►
(* ===== verification/ReplCtx.v ===== *)
(** * The replication context

    [repl_service_ctx] and [repl_service_ctx_grpc]
    ([src/lib/repl_service_ctx.cpp]): what a state manager sees of its group, and
    how the destination of a data-service request is resolved to a peer. *)

From stdpp Require Import base gmap strings list numbers relations.
From S2P Require Import Prelude Types ClientPool DataPath.

(** [role_regex] and [destination_t] of [include/nuraft_mesg/common.hpp] *)
Inductive role_regex := LEADER | FOLLOWER | ALL | ANY.

Inductive destination `{UuidOps} :=
| ToPeer (p : uuid)
| ToRole (r : role_regex)
| ToServer (id : Z).

(** One entry of NuRaft's [get_peer_info_all()]. *)
Record raft_peer := mkRaftPeer { pi_id : Z; pi_last_log_idx : Z; pi_last_succ_resp_us : Z }.

(** What a [nuraft::raft_server] reports. *)
Record raft_view := mkView {
  v_is_leader : bool;
  v_leader : Z;
  v_id : Z;
  v_last_log_idx : Z;
  v_servers : list srv_config;
  v_get_server : Z → option srv_config;
  v_get_srv_config : Z → option srv_config;
  v_peers : list raft_peer;
}.

Record peer_info := mkPeerInfo {
  id_ : string;
  last_log_idx_ : Z;
  last_succ_resp_us_ : Z;
  priority_ : Z;
  is_learner_ : bool;
  is_new_joiner_ : bool;
}.

Record replica_config := mkReplicaConfig { peer_id : string; aux : string }.

Section repl_ctx.
Context `{UuidOps}.

(** ** [repl_service_ctx] *)

Definition is_raft_leader (server : option raft_view) : outcome bool :=
  match server with
  | Some v => Ret (v_is_leader v)
  | None => Ub "null _server"
  end.

Definition raft_leader_id (server : option raft_view) : string :=
  match server with
  | None => EmptyString
  | Some v => match v_get_srv_config v (v_leader v) with
              | Some leader => sc_endpoint leader
              | None => EmptyString
              end
  end.

(** The loop over the leader's peers; [peers] is the vector built so far. *)
Fixpoint peer_loop (v : raft_view) (pinfo_all : list raft_peer) (peers : list peer_info)
  : list peer_info :=
  match pinfo_all with
  | [] => peers
  | pinfo :: rest =>
      match v_get_srv_config v (pi_id pinfo) with
      | Some srv_config =>
          if decide (sc_endpoint srv_config = EmptyString) then peer_loop v rest peers
          else
            let peer := mkPeerInfo (sc_endpoint srv_config) (pi_last_log_idx pinfo)
                          (pi_last_succ_resp_us pinfo) (u32 (sc_priority srv_config))
                          (sc_learner srv_config) (sc_new_joiner srv_config) in
            peer_loop v rest (peers ++ [peer])
      | None => peer_loop v rest peers
      end
  end.

Definition get_raft_status (server : option raft_view) : list peer_info :=
  match server with
  | None => []
  | Some v =>
      let peers := if v_is_leader v then peer_loop v (v_peers v) [] else [] in
      match v_get_srv_config v (v_id v) with
      | Some my_config =>
          peers ++ [mkPeerInfo (sc_endpoint my_config) (v_last_log_idx v) 0
                      (u32 (sc_priority my_config)) (sc_learner my_config) (sc_new_joiner my_config)]
      | None => peers
      end
  end.

Definition get_cluster_config (server : option raft_view) (cluster_config : list replica_config)
  : outcome (list replica_config) :=
  match server with
  | None => Ub "null _server"
  | Some v => Ret (cluster_config ++
                   ((λ c, mkReplicaConfig (sc_endpoint c) (sc_aux c)) <$> v_servers v))
  end.

(** ** [repl_service_ctx_grpc] *)

Definition id_to_str (v : raft_view) (id : Z) : string :=
  match v_get_server v id with
  | Some srv_config => sc_endpoint srv_config
  | None => EmptyString
  end.

(** [boost::uuids::string_generator()(s)] outside a [try] *)
Definition generate (s : string) : outcome (option (Result uuid)) :=
  match string_generator s with
  | Some u => Ret (Some (Value u))
  | None => Throw "invalid uuid string"
  end.

Definition get_peer_id (server : option raft_view) (dest : destination)
  : outcome (option (Result uuid)) :=
  match dest with
  | ToPeer p => Ret (Some (Value p))
  | ToServer id =>
      match server with
      | None => Ret (Some (Unexpected code.SERVER_NOT_FOUND))
      | Some v =>
          let id_str := id_to_str v id in
          if decide (id_str ≠ EmptyString) then generate id_str
          else Ret (Some (Unexpected code.SERVER_NOT_FOUND))
      end
  | ToRole role =>
      match server with
      | None => Ret (Some (Unexpected code.SERVER_NOT_FOUND))
      | Some v =>
          match role with
          | LEADER =>
              if v_is_leader v then Ret (Some (Unexpected code.BAD_REQUEST))
              else if decide (v_leader v = -1)%Z then Ret (Some (Unexpected code.SERVER_NOT_FOUND))
              else generate (id_to_str v (v_leader v))
          | ALL => Ret None
          | FOLLOWER | ANY => Ret (Some (Unexpected code.BAD_REQUEST))
          end
      end
  end.

(** A resolved destination, as a computation on the pool. *)
Definition resolved {A : Type} (o : outcome A) : M pool A :=
  match o with Ret a => mret a | Throw e => throw e | Ub e => ub e end.

(** [m_mesg_factory]: the group's factory, or null. *)
Record repl_factory := mkReplFactory { rf_id : N; rf_group_id : uuid; rf_group_type : string }.

Definition ctx_request_unidirectional (cfg : mesg_cfg) (env : net_env) (factory : option repl_factory)
    (server : option raft_view) (dest : destination) (request_name : string)
    (cli_buf : io_blob_list) : M pool pending :=
  match factory with
  | None => mret (Done code.SERVER_NOT_FOUND)
  | Some rf =>
      d ← resolved (get_peer_id server dest);
      data_service_request_unidirectional cfg env (rf_id rf) (rf_group_id rf) (rf_group_type rf) d
        request_name cli_buf
  end.

Definition ctx_request_bidirectional (cfg : mesg_cfg) (env : net_env) (factory : option repl_factory)
    (server : option raft_view) (dest : destination) (request_name : string)
    (cli_buf : io_blob_list) : M pool pending :=
  match factory with
  | None => mret (Done code.SERVER_NOT_FOUND)
  | Some rf =>
      d ← resolved (get_peer_id server dest);
      data_service_request_bidirectional cfg env (rf_id rf) (rf_group_id rf) (rf_group_type rf) d
        request_name cli_buf
  end.

(** The context of a state manager: the RAFT server it looks at, none for a null
    [grpc_server], and the group's factory. *)
Record repl_service_ctx_grpc := mkReplServiceCtx {
  _server : option N;
  m_mesg_factory : option repl_factory;
}.

Definition repl_service_ctx_grpc_new (server : option N) (cli_factory : option repl_factory)
  : repl_service_ctx_grpc := mkReplServiceCtx server cli_factory.

(** [send_data_service_response]: what [rpc_data->send_response] sends for an RPC. *)
Definition send_data_service_response (outgoing_buf : io_blob_list) (rpc_data : N)
  : N * io_blob_list := (rpc_data, outgoing_buf).

(** ** Specifications *)

(** The endpoints of a group's configuration are its members' UUIDs, which is what
    [add_member] puts there. *)
Definition uuid_endpoints (v : raft_view) : Prop :=
  ∀ id c, v_get_server v id = Some c → is_Some (string_generator (sc_endpoint c)).

(** The leader a view knows is in its configuration. *)
Definition leader_known (v : raft_view) : Prop :=
  v_is_leader v = false → v_leader v ≠ (-1)%Z → is_Some (v_get_server v (v_leader v)).

(** The member of id [id], as a peer. *)
Definition member_peer (v : raft_view) (id : Z) : Result uuid :=
  match c ← v_get_server v id; string_generator (sc_endpoint c) with
  | Some u => Value u
  | None => Unexpected code.SERVER_NOT_FOUND
  end.

(** What a destination means in a group. *)
Definition meaning (v : raft_view) (dest : destination) : option (Result uuid) :=
  match dest with
  | ToPeer p => Some (Value p)
  | ToServer id => Some (member_peer v id)
  | ToRole ALL => None
  | ToRole LEADER =>
      Some (if v_is_leader v then Unexpected code.BAD_REQUEST
            else if decide (v_leader v = -1)%Z then Unexpected code.SERVER_NOT_FOUND
            else member_peer v (v_leader v))
  | ToRole _ => Some (Unexpected code.BAD_REQUEST)
  end.

(** The status of one peer, if the leader's configuration has it. *)
Definition peer_status (v : raft_view) (pinfo : raft_peer) : option peer_info :=
  c ← v_get_srv_config v (pi_id pinfo);
  if decide (sc_endpoint c = EmptyString) then None
  else Some (mkPeerInfo (sc_endpoint c) (pi_last_log_idx pinfo) (pi_last_succ_resp_us pinfo)
               (u32 (sc_priority c)) (sc_learner c) (sc_new_joiner c)).
End repl_ctx.

(** ** Lemmas *)

Section repl_ctx_lemmas.
Context `{UuidOps}.

Lemma peer_loop_omap v ps acc : peer_loop v ps acc = acc ++ omap (peer_status v) ps.
Proof.
  revert acc. induction ps as [|p ps IH]; intros acc; simpl; [by rewrite app_nil_r|].
  unfold peer_status at 1. destruct (v_get_srv_config v (pi_id p)) as [c|]; simpl; [|apply IH].
  destruct (decide (sc_endpoint c = EmptyString)); rewrite IH; [done|]. by rewrite <-app_assoc.
Qed.

Lemma generate_member `{!UuidNoEmpty} v id :
  uuid_endpoints v → is_Some (v_get_server v id) →
  id_to_str v id ≠ EmptyString ∧ generate (id_to_str v id) = Ret (Some (member_peer v id)).
Proof.
  intros Hu [c Hc]. destruct (Hu id c Hc) as [u Hg]. unfold id_to_str, generate, member_peer.
  rewrite Hc. simpl. rewrite Hg. split; [|done]. intros He. by rewrite He, generator_empty in Hg.
Qed.
End repl_ctx_lemmas.

(** ** Properties *)

Section repl_ctx_theorems.
Context `{UuidOps}.

(** Destinations resolve to what they mean: in a group whose members are named by their
    UUIDs and whose leader, if known, is a member, a destination resolves to the peer,
    the member of that id or the leader, to everybody, or to the error code of an
    unknown member, of a request of the leader to itself or of a role that is not
    implemented; nothing is thrown. *)
Theorem destination_resolves `{!UuidNoEmpty} (v : raft_view) (dest : destination) :
  uuid_endpoints v → leader_known v → get_peer_id (Some v) dest = Ret (meaning v dest).
Proof.
  intros Hu Hl. destruct dest as [p|[]|id]; try done; simpl.
  - destruct (v_is_leader v) eqn:Hv; [done|].
    destruct (decide (v_leader v = -1)%Z) as [|Hne]; [done|].
    by apply generate_member, Hl.
  - destruct (v_get_server v id) as [c|] eqn:Hc.
    + destruct (generate_member v id Hu) as [Hne Hg]; [by rewrite Hc|]. by rewrite decide_True.
    + unfold id_to_str, member_peer. by rewrite Hc.
Qed.

(** A leader that is not in the configuration makes a request throw: unlike an unknown
    server id, which is reported as [SERVER_NOT_FOUND], the missing leader's empty
    endpoint is parsed as a UUID, and the exception leaves the request. *)
Theorem unknown_leader_throws `{!UuidNoEmpty} (cfg : mesg_cfg) (env : net_env) (rf : repl_factory)
    (v : raft_view) (name : string) (buf : io_blob_list) (s : pool) :
  v_is_leader v = false → v_leader v ≠ (-1)%Z → v_get_server v (v_leader v) = None →
  (∃ e, ctx_request_unidirectional cfg env (Some rf) (Some v) (ToRole LEADER) name buf s = (Throw e, s)) ∧
  ctx_request_unidirectional cfg env (Some rf) (Some v) (ToServer (v_leader v)) name buf s
    = (Ret (Done code.SERVER_NOT_FOUND), s).
Proof.
  intros Hv Hne Hc. unfold ctx_request_unidirectional, mbind, M_bind, get_peer_id, id_to_str, generate.
  rewrite Hv, Hc, decide_False, generator_empty by done. split; [by eexists|].
  by rewrite decide_False by tauto.
Qed.

(** The status of a group: [get_raft_status] lists, on the leader, every peer that the
    leader's configuration names, in the order NuRaft reports them, and then, on every
    member that is in its own configuration, the member itself, with a response time
    of 0. *)
Theorem raft_status_complete (v : raft_view) :
  get_raft_status (Some v) =
  (if v_is_leader v then omap (peer_status v) (v_peers v) else []) ++
  from_option (λ c, [mkPeerInfo (sc_endpoint c) (v_last_log_idx v) 0 (u32 (sc_priority c))
                       (sc_learner c) (sc_new_joiner c)]) [] (v_get_srv_config v (v_id v)).
Proof.
  unfold get_raft_status. rewrite peer_loop_omap.
  destruct (v_get_srv_config v (v_id v)); simpl; by rewrite ?app_nil_r; destruct (v_is_leader v).
Qed.
End repl_ctx_theorems.

(** ** Witnesses *)

Import Demo.

Module ReplDemo.
Definition replica (id : Z) (u : demo_uuid) : srv_config :=
  mkSrvConfig id 0 (demo_to_string u) EmptyString false 1 false.
Definition lookup_replica (id : Z) : option srv_config :=
  if decide (id = 1)%Z then Some (replica 1 U1)
  else if decide (id = 2)%Z then Some (replica 2 U2) else None.

(** A follower that knows its leader, and one whose leader was removed. *)
Definition follower (leader : Z) : raft_view :=
  mkView false leader 2 10 [replica 1 U1; replica 2 U2] lookup_replica lookup_replica [].
End ReplDemo.
Import ReplDemo.

Lemma destination_resolves_witness :
  get_peer_id (Some (follower 1)) (ToRole LEADER) = Ret (Some (Value U1)).
Proof.
  rewrite (destination_resolves (follower 1) (ToRole LEADER)); [by vm_compute|..].
  - intros id c. simpl. unfold lookup_replica.
    repeat case_decide; intros [= <-]; by eexists.
  - intros _ _. by eexists.
Defined.

Lemma unknown_leader_throws_witness :
  ∃ e, ctx_request_unidirectional (mkCfg 2 2) demo_env (Some (@mkReplFactory demo_uuid_ops 7 U2 "type"))
         (Some (follower 9)) (ToRole LEADER) "ping" [] demo_pool = (Throw e, demo_pool).
Proof.
  apply (unknown_leader_throws (mkCfg 2 2) demo_env (@mkReplFactory demo_uuid_ops 7 U2 "type")
           (follower 9) "ping" [] demo_pool); done.
Defined.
◄
What lines above contain the word "outcome"? Please copy each one.

## [Task result]
Definition is_raft_leader (server : option raft_view) : outcome bool :=
  : outcome (list replica_config) :=
Definition generate (s : string) : outcome (option (Result uuid)) :=
  : outcome (option (Result uuid)) :=
Definition resolved {A : Type} (o : outcome A) : M pool A :=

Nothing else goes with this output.